▶ PROVIDED MATERIAL
Lemma inv_free s pool rx d a l p :
  net_inv s pool rx [] -> pool d = a :: l -> pkts s !! a = Some p ->
  net_inv (put_priv (with_pkts s (delete a (pkts s))) d (set_ppool (p_next p) (netdev_priv s d)))
    (upd pool d l) rx [].
Proof.
  intros [H1 H2 H3 H4 H5 H6] Hl Ha. pose proof (H1 d) as Hc. rewrite Hl in Hc.
  destruct Hc as (_ & p' & Ha' & Hc). rewrite Ha in Ha'. injection Ha' as <-.
  assert (all_bufs pool rx [] ≡ₚ a :: all_bufs (upd pool d l) rx []) as Hp
    by (unfold all_bufs, upd; destruct d; simpl; rewrite Hl; solve_Permutation).
  rewrite Hp in H3. apply NoDup_cons in H3 as [Hnot Hnd].
  assert (forall d', (a ∉ upd pool d l d') /\ (a ∉ rx d')) as Hap.
  { intros d'. pose proof (in_all (upd pool d l) rx [] d') as [? ?]. split; intros ?; apply Hnot; auto. }
  split; rewrite ?pkts_put; cbn [pkts with_pkts]; auto.
  - intros d'. rewrite netdev_put, netdev_pkts. specialize (Hap d') as [Hap _].
    apply chain_delete_ne; [done|]. unfold upd. destruct (Bool.eqb d' d); [done|apply H1].
  - intros d'. rewrite netdev_put, netdev_pkts. destruct (Bool.eqb d' d) eqn:E;
      [apply Bool.eqb_prop in E; subst d'|]; apply chain_delete_ne; try apply Hap; apply H2.
  - intros b. destruct (decide (a = b)) as [->|Hne].
    + rewrite lookup_delete_eq. split; [by intros [? ?]|done].
    + rewrite lookup_delete_ne by done. rewrite H4, Hp, elem_of_cons. split; [by intros [->|?]|by right].
  - intros d' b Hb. destruct (Hap d') as [Hap1 _]. assert (a <> b) by (intros ->; done).
    rewrite lookup_delete_ne by done. apply H5. unfold upd in Hb.
    destruct (Bool.eqb d' d) eqn:E; [|done]. apply Bool.eqb_prop in E. subst. rewrite Hl. by right.
  - intros d' b Hb. destruct (Hap d') as [_ Hap2]. assert (a <> b) by (intros ->; done).
    unfold in_flight. rewrite lookup_delete_ne by done. by apply H6.
Qed.

Lemma teardown_loop_inv d : forall fuel s pool rx,
  net_inv s pool rx [] -> (length (pool d) <= fuel)%nat ->
  exists s', teardown_loop fuel d s = Ok (tt, s') /\ net_inv s' (upd pool d []) rx [] /\ only_pool s s' d /\
    (forall d' b, b ∈ rx d' -> pkts s' !! b = pkts s !! b).
Proof.
  induction fuel as [|fuel IH]; intros s pool rx Hinv Hlen;
    pose proof (ni_pool _ _ _ _ Hinv d) as Hc; cbn [teardown_loop];
    rewrite (bind_run (get_priv d) _ s (netdev_priv s d) s eq_refl);
    destruct (pool d) as [|a l] eqn:Hl; simpl in Hlen; try lia.
  1,2: simpl in Hc; rewrite Hc; exists s; split; [done|]; split_and!; [|apply only_pool_refl|done];
    (eapply inv_ext; [|done|exact Hinv]); intros d'; rewrite <- Hl; symmetry; apply upd_same.
  destruct Hc as (Hp & p & Ha & _). rewrite Hp.
  rewrite (bind_run (get_pkt a) _ s p s) by (unfold get_pkt; by rewrite Ha).
  rewrite (bind_run (mod_priv d _) _ s tt _ eq_refl).
  set (s1 := put_priv (with_pkts s (delete a (pkts s))) d (set_ppool (p_next p) (netdev_priv s d))).
  assert (kfree a (put_priv s d (set_ppool (p_next p) (netdev_priv s d))) = Ok (tt, s1)) as Hfree.
  { unfold kfree. rewrite pkts_put, Ha. unfold s1. by destruct d, s. }
  rewrite (bind_run _ _ _ _ _ Hfree).
  destruct (IH s1 (upd pool d l) rx) as (s' & Hrun & Hinv' & Hop & Hold).
  { by apply inv_free. }
  { rewrite upd_eq. lia. }
  exists s'. split; [done|]. split_and!.
  - eapply inv_ext; [|done|exact Hinv']. intros d'. apply upd_upd.
  - by eapply only_pool_step.
  - intros d' b Hb. rewrite (Hold d') by done. unfold s1. rewrite pkts_put. apply lookup_delete_ne. intros ->.
    pose proof (ni_nodup _ _ _ _ Hinv) as Hnd.
    assert (all_bufs pool rx [] ≡ₚ b :: all_bufs (upd pool d l) rx []) as Hperm
      by (unfold all_bufs, upd; destruct d; simpl; rewrite Hl; solve_Permutation).
    rewrite Hperm in Hnd. apply NoDup_cons in Hnd as [Hnot _].
    apply Hnot. by apply (in_all _ _ _ d').
Qed.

▶ WHAT IS REQUIRED
Among the entries above, copy exactly only the lines starting with the one containing "- intros d' b Hb. destruct (Hap d') as [Hap1" and going through the one containing "1,2: simpl in", both ends included.

▶ EXERCISE SOLUTION
  - intros d' b Hb. destruct (Hap d') as [Hap1 _]. assert (a <> b) by (intros ->; done).
    rewrite lookup_delete_ne by done. apply H5. unfold upd in Hb.
    destruct (Bool.eqb d' d) eqn:E; [|done]. apply Bool.eqb_prop in E. subst. rewrite Hl. by right.
  - intros d' b Hb. destruct (Hap d') as [_ Hap2]. assert (a <> b) by (intros ->; done).
    unfold in_flight. rewrite lookup_delete_ne by done. by apply H6.
Qed.

Lemma teardown_loop_inv d : forall fuel s pool rx,
  net_inv s pool rx [] -> (length (pool d) <= fuel)%nat ->
  exists s', teardown_loop fuel d s = Ok (tt, s') /\ net_inv s' (upd pool d []) rx [] /\ only_pool s s' d /\
    (forall d' b, b ∈ rx d' -> pkts s' !! b = pkts s !! b).
Proof.
  induction fuel as [|fuel IH]; intros s pool rx Hinv Hlen;
    pose proof (ni_pool _ _ _ _ Hinv d) as Hc; cbn [teardown_loop];
    rewrite (bind_run (get_priv d) _ s (netdev_priv s d) s eq_refl);
    destruct (pool d) as [|a l] eqn:Hl; simpl in Hlen; try lia.
  1,2: simpl in Hc; rewrite Hc; exists s; split; [done|]; split_and!; [|apply only_pool_refl|done];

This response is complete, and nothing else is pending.